+++ MATERIAL SHOWN +++

(** The application behind [Delegate], [PingDelegate] and [MergeDelegate], with
    its state; [false] of [NotifyMerge] is an error. *)
Class Delegates (D : Type) := {
  DelegateGetBroadcasts : Z -> Z -> D -> list bytes * D;
  DelegateNotifyMsg : bytes -> D -> D;
  DelegateLocalState : bool -> D -> bytes * D;
  DelegateMergeRemoteState : bytes -> bool -> D -> D;
  DelegateAckPayload : D -> slice * D;
  DelegateNotifyPingComplete : Node -> Z -> slice -> D -> D;
  DelegateNotifyMerge : list mergeNodeInfo -> D -> bool * D;
}.

Inductive sendError :=
| NodeNamesRequired
| BadAddress
| LabelFailed (e : labelError)
| WriteFailed (e : transportError).

Record msgHandoff := MsgHandoff { h_msgType : Z; h_buf : bytes; h_from : bytes }.

(** A goroutine that waits to send a nack, until its channel is closed. *)
Record nackWait := NackWait { nw_SeqNo : Z; nw_Addr : bytes; nw_Name : string }.

Definition crcOverhead : Z := 5.
Definition compoundHeaderOverhead : Z := 2.
Definition compoundOverhead : Z := 2.
Definition userMsgOverhead : Z := 1.
Definition maxIncompressiblePacket : Z := 22.

Definition inCompound : Z := 1.
Definition inCompress : Z := 2.

Section Net.
Context {G : Type} {RG : Rand G} {ML : MathLog} {LZ : LZW} {GC : GCM} {TR : Transport} {D : Type} {DL : Delegates D}.
Context (cfg : Config) (nc : NetConfig) (nonceAt : Z -> bytes).

Record Net := MkNet {
  x_m : Memberlist (G := G);
  x_acks : ackTable;
  x_high : list msgHandoff;
  x_low : list msgHandoff;
  x_wake : bool;  (* [handoffCh] holds its one token *)
  x_advertise : slice * Z;
  x_delegate : D;
  x_nonces : Z;
  x_sent : list (PeerAddress * bytes);
  x_cancels : gmap Z bool;  (* the [cancelCh]s and whether each is closed *)
  x_nacks : gmap Z nackWait;
}.

Implicit Types x : Net.

Definition set_m x v := MkNet v (x_acks x) (x_high x) (x_low x) (x_wake x) (x_advertise x) (x_delegate x) (x_nonces x) (x_sent x) (x_cancels x) (x_nacks x).
Definition set_acks x v := MkNet (x_m x) v (x_high x) (x_low x) (x_wake x) (x_advertise x) (x_delegate x) (x_nonces x) (x_sent x) (x_cancels x) (x_nacks x).
Definition set_queues x hi lo w := MkNet (x_m x) (x_acks x) hi lo w (x_advertise x) (x_delegate x) (x_nonces x) (x_sent x) (x_cancels x) (x_nacks x).
Definition set_delegate x v := MkNet (x_m x) (x_acks x) (x_high x) (x_low x) (x_wake x) (x_advertise x) v (x_nonces x) (x_sent x) (x_cancels x) (x_nacks x).
Definition set_sent x n v := MkNet (x_m x) (x_acks x) (x_high x) (x_low x) (x_wake x) (x_advertise x) (x_delegate x) n v (x_cancels x) (x_nacks x).
Definition set_cancels x v w := MkNet (x_m x) (x_acks x) (x_high x) (x_low x) (x_wake x) (x_advertise x) (x_delegate x) (x_nonces x) (x_sent x) v w.

Definition ProtocolVersion : Z := c_ProtocolVersion cfg.

Definition encryptionVersion : Z := if ProtocolVersion =? 1 then 0 else 1.

(** ** Sending *)

(** [labelWrappedTransport.WriteToAddress] around the transport. *)
Definition writePacket x (a : PeerAddress) (buf : bytes) : result sendError unit * Net :=
  match AddLabelHeaderToPacket buf (nc_Label nc) with
  | Err e => (Err (LabelFailed e), x)
  | Ok wire =>
      (match WriteToAddress (len (x_sent x)) a wire with
       | Some e => Err (WriteFailed e)
       | None => Ok tt
       end, set_sent x (x_nonces x) (x_sent x ++ [(a, wire)]))
  end.

Definition shrink (msg : bytes) : bytes :=
  if nc_EnableCompression nc && (len msg >? maxIncompressiblePacket) then
    let buf := compressPayload msg in if len buf <? len msg then buf else msg
  else msg.

(** The checksum header for a peer that understands it. *)
Definition withCrc (node : option Node) (msg : bytes) : bytes :=
  match node with
  | Some n => if n_PMax n >=? 5 then z2b hasCrcMsg :: be 4 (ChecksumIEEE msg) ++ msg else msg
  | None => msg
  end.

+++

Where a line in the records above contains the word "ProtocolVersion", copy that line.

Definition ProtocolVersion : Z := c_ProtocolVersion cfg.
Definition encryptionVersion : Z := if ProtocolVersion =? 1 then 0 else 1.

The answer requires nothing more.